Clarification on constructivist’s counter-example

In the last maths post, I asked whether there was a proof that f ⁡ x = x + s had a root. As pointed out, it is pretty obvious in this example. What I meant to ask was whether f given worked as a counter-example in general proofs of the IVT.

The idea is that although trichotomy is an axiom of the reals (any two numbers are equal, or one larger than the other), what is actually used in proofs is something very different philosophically. It is distinct to say no more that some one of the three cases holds; or that a particular one of the three cases holds. The function given shows exactly the divide. While s is clearly a real by construction, and thus trichotomy with any other real holds. Because however we cannot determine whether or not s=0 , if we deconstruct the logic we are doing something different than normal when we apply cases (if less than, then…, else if equal…). Usually (or so we think), it is provable or determinable which of the classes we are in, so there is no difficulty. The problem is when it is not determinable which case we are in (when the general proof is instantiated on a particular example). So, I think we have to sympathise with constructivists who struggle with the idea of proof by cases in this example. The problem of provably unprovable assertions is an essential difficulty, unlike the usual examples of constuctivistically invalid proofs such as simple proofs involving excluded middle.

This really is something to think hard about, because the obvious rejoinder is not so simple as it seems. As realists, we will say, ‘Yes, but it does not matter whether we can put a given real into one or other of the cases; what matters is that we know we it is in one, so the proof is without difficulty.’ In the end, I will admit to agreeing with this obvious resolution, but the struggle is in understanding why this seems so far from the way we apply mathematical intuition. Reading the proofs in the Part II Graph Theory course, it is striking just how many proceed by cases, and how uniformly the language is phrased in a constructivist way. Now, this is a lucky course to pick because thankfully most of the things proved are determinable, so this thought paradigm works, but why do we naturally gravitate to this flawed model of polychotomy in our thinking?

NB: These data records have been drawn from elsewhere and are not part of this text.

Lemma authorStep_credited h authors r :
  (truthy (loginOf r) = true → is_Some (key_of (loginOf r))) →
  authorStep h authors r
  = Some (match credited h r with
          | Some key => credit key r authors
          | None => authors
          end).
Proof.
  intros Hlogin. unfold authorStep, credited.
  destruct (truthy (loginOf r)); simpl; [|done].
  destruct (Hlogin eq_refl) as [key ->]. simpl.
  by destruct (decide (key ∈ inherited h)).
Qed.

Lemma authors_strings h runs :
  Forall (λ r, truthy (loginOf r) = true → is_Some (key_of (loginOf r))) runs →
  foldl (λ acc run, authors ← acc; authorStep h authors run) (Some []) runs
  = Some (authors_of h runs).
Proof.
  intros Hall. apply foldl_Some.
  eapply Forall_impl; [exact Hall|]. intros r Hr authors. by apply authorStep_credited.
Qed.

Lemma authors_NoDup h runs : NoDup (authors_of h runs).*1.
Proof.
  induction runs as [|r runs IH] using rev_ind; [constructor|].
  rewrite authors_snoc.
  destruct (credited h r) as [key|]; [|done].
  unfold credit. destruct (own _ key); by apply NoDup_put.
Qed.

Lemma credit_unfold key run (authors : list (string * Author)) :
  credit key run authors
  = match own authors key with
    | Some a => put key {| count := S (count a); avatar := avatar a |} authors
    | None =>
        put key {| count := 1;
                   avatar := or (opt_member (getp run "actor") "avatar_url") (JStr "") |}
            authors
    end.
Proof. done. Qed.

Lemma authors_own h runs k :
  match own (authors_of h runs) k with
  | Some a => count a = length (filter (λ r, credited h r = Some k) runs) ∧ 0 < count a
  | None => length (filter (λ r, credited h r = Some k) runs) = 0
  end.
Proof.
  induction runs as [|r runs IH] using rev_ind; [done|].
  rewrite authors_snoc, filter_app, length_app.
  rewrite filter_cons, filter_nil.
  destruct (credited h r) as [key|] eqn:Hkey.
  - rewrite credit_unfold. destruct (decide (key = k)) as [->|Hne].
    + rewrite decide_True by done.
      destruct (own (authors_of h runs) k) as [a|] eqn:Hown;
        rewrite own_put_eq; simpl; lia.
    + rewrite decide_False by congruence.
      assert (∀ v, own (put key v (authors_of h runs)) k = own (authors_of h runs) k)
        as Hput by (intros v; by apply own_put_ne).
      destruct (own (authors_of h runs) key); rewrite Hput;
        destruct (own (authors_of h runs) k); simpl; lia.
  - rewrite decide_False by done.
    destruct (own (authors_of h runs) k); simpl; lia.
Qed.

(** The first [k] rows of a descending sort dominate the others. *)
Lemma top_rows {A} (w : A → nat) (k : nat) (l : list A) (y : A) :
  y ∈ l → y ∉ take k (sort_desc w l) →
  length (take k (sort_desc w l)) = k
  ∧ ∀ x, x ∈ take k (sort_desc w l) → w y ≤ w x.
Proof.
  intros Hy Hnot.
  rewrite <- (sort_desc_Permutation w l), <- (take_drop k (sort_desc w l)) in Hy.
  apply elem_of_app in Hy as [Hy|Hy]; [done|]. split.
  - rewrite length_take. apply Nat.min_l.
    destruct (decide (k ≤ length (sort_desc w l))) as [|Hlt]; [done|].
    rewrite drop_ge in Hy by lia. by apply elem_of_nil in Hy.
  - intros x Hx.
    pose proof (sort_desc_sorted w l) as Hs. rewrite <- (take_drop k (sort_desc w l)) in Hs.
    apply (sorted_split _ _ _ _ _ Hs Hx Hy).
Qed.
(** C6. [NewECDSAPublicKeyFromPEM] accepts the labels "PUBLIC KEY" and
    "EC PUBLIC KEY" as synonyms: under either, the payload goes to the PKIX
    parser, an ECDSA public key it returns is wrapped by
    [NewECDSAPublicKeyFromKey], an error of the parser is returned as it
    is, and the result is the one the same block gives under the other
    label. Under any other label the call fails with
    "unsupported PEM block: " followed by the label and produces no
    handle. *)
Theorem NewECDSAPublicKeyFromPEM_labels :
  forall (block : pem.Block) (id0 : string) (usage0 : list ifcrypto.KeyUsage),
    (pem.Type_ block = "PUBLIC KEY" \/ pem.Type_ block = "EC PUBLIC KEY" ->
       (forall key,
          ParsePKIXPublicKey (pem.Bytes block) = Return (AnyECDSAPublicKey key) ->
          NewECDSAPublicKeyFromPEM block id0 usage0
          = NewECDSAPublicKeyFromKey id0 key usage0) /\
       (forall err,
          ParsePKIXPublicKey (pem.Bytes block) = Fail err ->
          NewECDSAPublicKeyFromPEM block id0 usage0 = Fail err) /\
       (forall label,
          label = "PUBLIC KEY" \/ label = "EC PUBLIC KEY" ->
          NewECDSAPublicKeyFromPEM
            {| pem.Type_ := label;
               pem.Headers := pem.Headers block;
               pem.Bytes := pem.Bytes block |} id0 usage0
          = NewECDSAPublicKeyFromPEM block id0 usage0)) /\
    (pem.Type_ block <> "PUBLIC KEY" ->
     pem.Type_ block <> "EC PUBLIC KEY" ->
       NewECDSAPublicKeyFromPEM block id0 usage0
       = Fail (GoError ("unsupported PEM block: " ++ pem.Type_ block)) /\
       produced (NewECDSAPublicKeyFromPEM block id0 usage0) = None).
Proof.
  intros block id0 usage0. unfold NewECDSAPublicKeyFromPEM. split.
  - intros L.
    assert (A : String.eqb (pem.Type_ block) "PUBLIC KEY"
                || String.eqb (pem.Type_ block) "EC PUBLIC KEY" = true).
    { destruct L as [-> | ->]; reflexivity. }
    rewrite A. repeat split.
    + intros key ->; reflexivity.
    + intros err ->; reflexivity.
    + intros label [-> | ->]; reflexivity.
  - intros N1 N2.
    apply String.eqb_neq in N1; apply String.eqb_neq in N2.
    rewrite N1, N2. split; reflexivity.
Qed.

Constructivism fails in the end, especially Brouwer’s intuitionism, because it cannot capture our intuition that, for example, the reals exist. If we allow ourselves to let the indeterminability of s to prevent its use in simple proofs, then it does not fulfill the (classical interpretations of) axioms for the reals, as indeed do all non-recursively enumerable elements in the reals. This is as bad as it gets really (although apparently we can safely prove IVT either with the additional condition that f is locally non-zero, or the weaker conclusion that we can find a convergent sequence xn such that f ⁡ xn → 0 ).

Constructivism stills leaves a challenge though, because it questions why the expression of our mathematical thought so frequently lines up with intuitionism, even if we are ready to reject it as soon as we have to to defend our idea of the reals, and indeed all higher mathematics.

For an interesting alternative approach, see Gowers’ A dialogue concerning the need for the real number system, Part IV.